(ABOUT THIS EXERCISE) Would you please transcribe, exactly as written, the lines of the entries below starting at the one that holds "(** * Reconstruct/main.py: extraction" and ending at the one that holds "dynamic attributes are", both included?

(DATA TO EXAMINE)
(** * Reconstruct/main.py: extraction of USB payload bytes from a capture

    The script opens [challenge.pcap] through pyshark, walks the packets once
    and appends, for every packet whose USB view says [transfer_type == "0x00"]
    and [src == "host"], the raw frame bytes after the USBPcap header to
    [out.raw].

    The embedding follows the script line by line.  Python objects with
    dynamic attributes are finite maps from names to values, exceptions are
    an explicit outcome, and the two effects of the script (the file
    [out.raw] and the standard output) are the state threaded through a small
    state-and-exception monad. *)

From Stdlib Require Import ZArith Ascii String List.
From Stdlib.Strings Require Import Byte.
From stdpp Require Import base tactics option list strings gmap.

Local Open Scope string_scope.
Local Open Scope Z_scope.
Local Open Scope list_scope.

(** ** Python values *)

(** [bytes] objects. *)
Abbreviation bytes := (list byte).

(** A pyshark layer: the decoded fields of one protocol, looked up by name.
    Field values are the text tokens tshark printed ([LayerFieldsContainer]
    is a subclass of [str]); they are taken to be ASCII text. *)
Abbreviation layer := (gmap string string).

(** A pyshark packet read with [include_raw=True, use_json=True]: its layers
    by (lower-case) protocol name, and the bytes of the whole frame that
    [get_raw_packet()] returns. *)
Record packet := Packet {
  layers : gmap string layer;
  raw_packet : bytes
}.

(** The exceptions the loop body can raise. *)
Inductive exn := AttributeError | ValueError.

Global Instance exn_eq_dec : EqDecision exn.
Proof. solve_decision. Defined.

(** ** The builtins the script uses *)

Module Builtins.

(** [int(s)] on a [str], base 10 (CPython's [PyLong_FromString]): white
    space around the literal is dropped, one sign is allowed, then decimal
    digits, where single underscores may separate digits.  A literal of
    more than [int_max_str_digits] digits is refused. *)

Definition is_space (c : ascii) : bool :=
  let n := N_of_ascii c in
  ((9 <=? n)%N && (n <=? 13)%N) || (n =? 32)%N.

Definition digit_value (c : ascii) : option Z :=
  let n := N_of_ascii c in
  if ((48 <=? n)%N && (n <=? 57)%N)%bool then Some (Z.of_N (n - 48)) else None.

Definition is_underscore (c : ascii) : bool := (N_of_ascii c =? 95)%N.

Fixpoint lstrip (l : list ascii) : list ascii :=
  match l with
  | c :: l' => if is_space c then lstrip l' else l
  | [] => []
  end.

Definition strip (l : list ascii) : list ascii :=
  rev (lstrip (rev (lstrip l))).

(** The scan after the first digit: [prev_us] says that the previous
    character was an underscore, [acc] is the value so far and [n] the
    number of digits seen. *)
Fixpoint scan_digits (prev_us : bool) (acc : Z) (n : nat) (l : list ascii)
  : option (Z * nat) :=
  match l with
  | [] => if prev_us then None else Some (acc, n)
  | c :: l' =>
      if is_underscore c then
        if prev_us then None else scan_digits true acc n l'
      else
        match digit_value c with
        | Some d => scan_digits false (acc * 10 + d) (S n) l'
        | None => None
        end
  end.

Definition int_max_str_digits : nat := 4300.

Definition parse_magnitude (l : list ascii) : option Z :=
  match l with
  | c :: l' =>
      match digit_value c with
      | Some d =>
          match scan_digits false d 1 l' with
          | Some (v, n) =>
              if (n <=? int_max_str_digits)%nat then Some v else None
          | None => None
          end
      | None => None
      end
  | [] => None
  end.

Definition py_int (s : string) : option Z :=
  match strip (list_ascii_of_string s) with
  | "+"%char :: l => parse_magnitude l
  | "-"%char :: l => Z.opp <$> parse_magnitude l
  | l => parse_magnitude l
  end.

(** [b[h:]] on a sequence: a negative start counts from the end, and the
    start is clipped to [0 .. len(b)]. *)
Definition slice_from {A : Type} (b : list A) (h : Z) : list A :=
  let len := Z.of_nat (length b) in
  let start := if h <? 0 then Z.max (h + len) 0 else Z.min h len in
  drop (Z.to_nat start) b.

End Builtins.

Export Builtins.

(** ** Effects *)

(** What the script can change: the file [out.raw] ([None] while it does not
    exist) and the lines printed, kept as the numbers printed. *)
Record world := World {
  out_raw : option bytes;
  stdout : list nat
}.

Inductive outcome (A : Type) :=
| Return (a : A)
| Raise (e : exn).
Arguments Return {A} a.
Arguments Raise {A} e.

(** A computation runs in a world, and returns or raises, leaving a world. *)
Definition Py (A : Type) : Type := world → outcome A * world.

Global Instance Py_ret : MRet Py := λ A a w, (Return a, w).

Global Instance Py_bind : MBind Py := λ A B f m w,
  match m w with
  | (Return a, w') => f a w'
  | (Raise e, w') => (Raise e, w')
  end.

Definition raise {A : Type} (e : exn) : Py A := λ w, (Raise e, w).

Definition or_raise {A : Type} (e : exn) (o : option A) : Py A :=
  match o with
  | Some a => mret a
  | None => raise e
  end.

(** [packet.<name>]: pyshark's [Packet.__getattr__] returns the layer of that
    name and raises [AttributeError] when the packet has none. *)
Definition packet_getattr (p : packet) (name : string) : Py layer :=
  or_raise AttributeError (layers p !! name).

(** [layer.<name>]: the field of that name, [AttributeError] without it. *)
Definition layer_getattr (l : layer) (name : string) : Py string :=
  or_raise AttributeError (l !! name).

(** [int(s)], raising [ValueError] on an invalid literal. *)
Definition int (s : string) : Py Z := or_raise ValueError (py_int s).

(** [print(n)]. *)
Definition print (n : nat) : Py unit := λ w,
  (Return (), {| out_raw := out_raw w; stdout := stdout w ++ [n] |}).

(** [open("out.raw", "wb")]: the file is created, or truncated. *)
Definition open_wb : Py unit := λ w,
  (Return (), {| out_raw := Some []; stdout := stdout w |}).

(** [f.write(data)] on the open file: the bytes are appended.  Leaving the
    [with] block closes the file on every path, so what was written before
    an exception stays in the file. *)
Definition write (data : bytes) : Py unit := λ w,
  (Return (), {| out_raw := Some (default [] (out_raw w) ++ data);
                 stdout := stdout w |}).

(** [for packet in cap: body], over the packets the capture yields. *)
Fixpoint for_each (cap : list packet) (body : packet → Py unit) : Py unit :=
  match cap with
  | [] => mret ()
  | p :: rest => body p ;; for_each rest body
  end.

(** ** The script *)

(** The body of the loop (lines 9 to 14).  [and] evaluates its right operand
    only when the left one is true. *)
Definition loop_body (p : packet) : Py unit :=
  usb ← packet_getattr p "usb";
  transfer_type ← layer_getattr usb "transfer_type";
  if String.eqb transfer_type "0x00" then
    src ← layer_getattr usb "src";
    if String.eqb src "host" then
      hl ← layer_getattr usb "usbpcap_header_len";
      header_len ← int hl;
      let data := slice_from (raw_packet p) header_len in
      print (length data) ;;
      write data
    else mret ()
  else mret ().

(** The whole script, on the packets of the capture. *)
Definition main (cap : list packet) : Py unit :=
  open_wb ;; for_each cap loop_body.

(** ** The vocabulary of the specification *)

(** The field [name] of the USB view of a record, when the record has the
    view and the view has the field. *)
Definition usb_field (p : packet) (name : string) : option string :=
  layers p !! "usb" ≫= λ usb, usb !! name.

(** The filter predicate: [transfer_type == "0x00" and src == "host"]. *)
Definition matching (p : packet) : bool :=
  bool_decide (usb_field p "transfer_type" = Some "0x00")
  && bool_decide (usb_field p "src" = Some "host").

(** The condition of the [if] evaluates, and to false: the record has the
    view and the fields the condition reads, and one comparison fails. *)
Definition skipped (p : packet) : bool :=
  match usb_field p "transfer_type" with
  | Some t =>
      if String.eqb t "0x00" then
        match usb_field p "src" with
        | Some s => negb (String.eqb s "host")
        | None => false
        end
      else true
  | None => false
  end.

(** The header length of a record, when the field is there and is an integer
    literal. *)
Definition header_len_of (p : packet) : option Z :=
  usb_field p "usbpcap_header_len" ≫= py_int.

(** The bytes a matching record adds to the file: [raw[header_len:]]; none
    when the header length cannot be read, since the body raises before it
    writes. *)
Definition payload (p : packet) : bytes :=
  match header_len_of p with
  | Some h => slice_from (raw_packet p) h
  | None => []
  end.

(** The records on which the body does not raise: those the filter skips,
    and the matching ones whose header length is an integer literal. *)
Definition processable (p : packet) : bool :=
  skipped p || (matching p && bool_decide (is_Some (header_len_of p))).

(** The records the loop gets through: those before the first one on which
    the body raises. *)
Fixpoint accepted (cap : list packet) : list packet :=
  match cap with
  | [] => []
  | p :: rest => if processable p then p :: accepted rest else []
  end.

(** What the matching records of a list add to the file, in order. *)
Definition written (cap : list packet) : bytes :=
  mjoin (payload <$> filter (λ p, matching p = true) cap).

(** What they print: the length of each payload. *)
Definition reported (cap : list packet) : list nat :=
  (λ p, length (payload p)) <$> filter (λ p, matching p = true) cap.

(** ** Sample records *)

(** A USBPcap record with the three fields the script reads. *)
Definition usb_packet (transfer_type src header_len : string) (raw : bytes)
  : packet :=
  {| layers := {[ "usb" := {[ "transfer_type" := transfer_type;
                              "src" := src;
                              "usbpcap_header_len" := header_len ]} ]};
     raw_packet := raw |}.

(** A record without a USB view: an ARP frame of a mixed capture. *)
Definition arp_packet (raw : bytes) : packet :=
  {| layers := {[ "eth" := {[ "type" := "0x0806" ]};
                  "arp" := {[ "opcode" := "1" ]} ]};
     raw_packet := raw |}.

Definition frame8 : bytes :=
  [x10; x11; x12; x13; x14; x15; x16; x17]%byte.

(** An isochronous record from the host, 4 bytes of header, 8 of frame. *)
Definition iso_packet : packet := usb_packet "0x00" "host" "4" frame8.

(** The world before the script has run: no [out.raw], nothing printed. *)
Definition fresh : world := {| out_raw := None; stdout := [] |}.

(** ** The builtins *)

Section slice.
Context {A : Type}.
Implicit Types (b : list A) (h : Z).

* * *

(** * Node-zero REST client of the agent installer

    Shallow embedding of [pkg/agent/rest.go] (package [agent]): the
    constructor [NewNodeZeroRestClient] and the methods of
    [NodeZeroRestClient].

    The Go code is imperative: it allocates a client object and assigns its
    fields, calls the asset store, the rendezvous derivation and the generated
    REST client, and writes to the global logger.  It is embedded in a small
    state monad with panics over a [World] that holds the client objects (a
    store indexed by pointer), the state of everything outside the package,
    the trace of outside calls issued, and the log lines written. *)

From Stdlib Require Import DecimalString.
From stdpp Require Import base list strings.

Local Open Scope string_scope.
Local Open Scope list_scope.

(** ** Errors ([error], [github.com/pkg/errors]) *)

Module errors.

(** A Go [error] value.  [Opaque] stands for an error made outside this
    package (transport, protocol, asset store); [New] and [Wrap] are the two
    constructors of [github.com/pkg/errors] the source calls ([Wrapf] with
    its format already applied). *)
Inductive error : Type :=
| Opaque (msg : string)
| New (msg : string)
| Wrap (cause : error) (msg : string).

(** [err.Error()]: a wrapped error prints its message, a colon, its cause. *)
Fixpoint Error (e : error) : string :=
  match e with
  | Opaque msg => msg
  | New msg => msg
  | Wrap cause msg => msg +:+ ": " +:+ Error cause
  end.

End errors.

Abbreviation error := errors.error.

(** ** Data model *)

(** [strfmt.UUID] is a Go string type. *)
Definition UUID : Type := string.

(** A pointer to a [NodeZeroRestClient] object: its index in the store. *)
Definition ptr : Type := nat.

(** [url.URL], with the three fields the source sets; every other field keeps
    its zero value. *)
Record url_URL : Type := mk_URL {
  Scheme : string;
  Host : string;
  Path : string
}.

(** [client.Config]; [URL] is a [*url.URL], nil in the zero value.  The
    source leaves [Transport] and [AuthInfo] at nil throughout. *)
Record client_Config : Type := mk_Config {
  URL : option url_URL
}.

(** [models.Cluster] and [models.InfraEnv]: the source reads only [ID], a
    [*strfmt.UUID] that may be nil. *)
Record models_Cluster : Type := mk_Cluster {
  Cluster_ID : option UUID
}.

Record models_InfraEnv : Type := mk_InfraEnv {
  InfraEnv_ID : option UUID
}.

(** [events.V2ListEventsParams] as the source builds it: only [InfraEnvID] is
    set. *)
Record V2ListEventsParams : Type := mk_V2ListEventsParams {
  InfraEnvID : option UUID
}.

---

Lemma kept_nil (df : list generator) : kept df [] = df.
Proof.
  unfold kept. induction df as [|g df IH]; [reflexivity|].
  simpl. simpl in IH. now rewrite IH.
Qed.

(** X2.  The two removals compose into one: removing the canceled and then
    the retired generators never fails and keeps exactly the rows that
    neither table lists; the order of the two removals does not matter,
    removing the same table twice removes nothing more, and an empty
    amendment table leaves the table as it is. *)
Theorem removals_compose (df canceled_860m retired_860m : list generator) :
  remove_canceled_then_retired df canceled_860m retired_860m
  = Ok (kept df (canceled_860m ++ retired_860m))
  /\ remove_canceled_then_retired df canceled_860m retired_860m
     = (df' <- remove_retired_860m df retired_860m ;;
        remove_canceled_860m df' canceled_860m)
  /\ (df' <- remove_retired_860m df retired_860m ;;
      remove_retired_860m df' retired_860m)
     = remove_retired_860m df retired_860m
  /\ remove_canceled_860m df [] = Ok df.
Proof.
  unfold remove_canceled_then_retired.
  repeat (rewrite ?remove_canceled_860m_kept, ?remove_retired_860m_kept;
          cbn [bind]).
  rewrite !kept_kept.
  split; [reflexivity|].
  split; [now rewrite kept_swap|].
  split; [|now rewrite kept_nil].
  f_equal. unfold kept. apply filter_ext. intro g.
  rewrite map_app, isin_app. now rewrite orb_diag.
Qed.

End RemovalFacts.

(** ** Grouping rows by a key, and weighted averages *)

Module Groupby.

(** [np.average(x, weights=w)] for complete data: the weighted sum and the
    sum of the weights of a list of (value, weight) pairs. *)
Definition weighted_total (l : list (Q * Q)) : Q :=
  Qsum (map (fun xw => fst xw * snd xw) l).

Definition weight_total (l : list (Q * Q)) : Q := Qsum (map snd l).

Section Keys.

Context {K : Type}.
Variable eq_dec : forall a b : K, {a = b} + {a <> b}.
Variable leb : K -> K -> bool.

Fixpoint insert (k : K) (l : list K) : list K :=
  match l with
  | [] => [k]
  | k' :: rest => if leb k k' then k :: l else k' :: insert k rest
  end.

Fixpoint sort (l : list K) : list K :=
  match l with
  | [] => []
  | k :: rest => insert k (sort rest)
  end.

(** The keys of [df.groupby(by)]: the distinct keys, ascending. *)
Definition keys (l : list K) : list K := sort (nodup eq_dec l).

(RESULT FOR THIS TASK)
(** * Reconstruct/main.py: extraction of USB payload bytes from a capture

    The script opens [challenge.pcap] through pyshark, walks the packets once
    and appends, for every packet whose USB view says [transfer_type == "0x00"]
    and [src == "host"], the raw frame bytes after the USBPcap header to
    [out.raw].

    The embedding follows the script line by line.  Python objects with
    dynamic attributes are finite maps from names to values, exceptions are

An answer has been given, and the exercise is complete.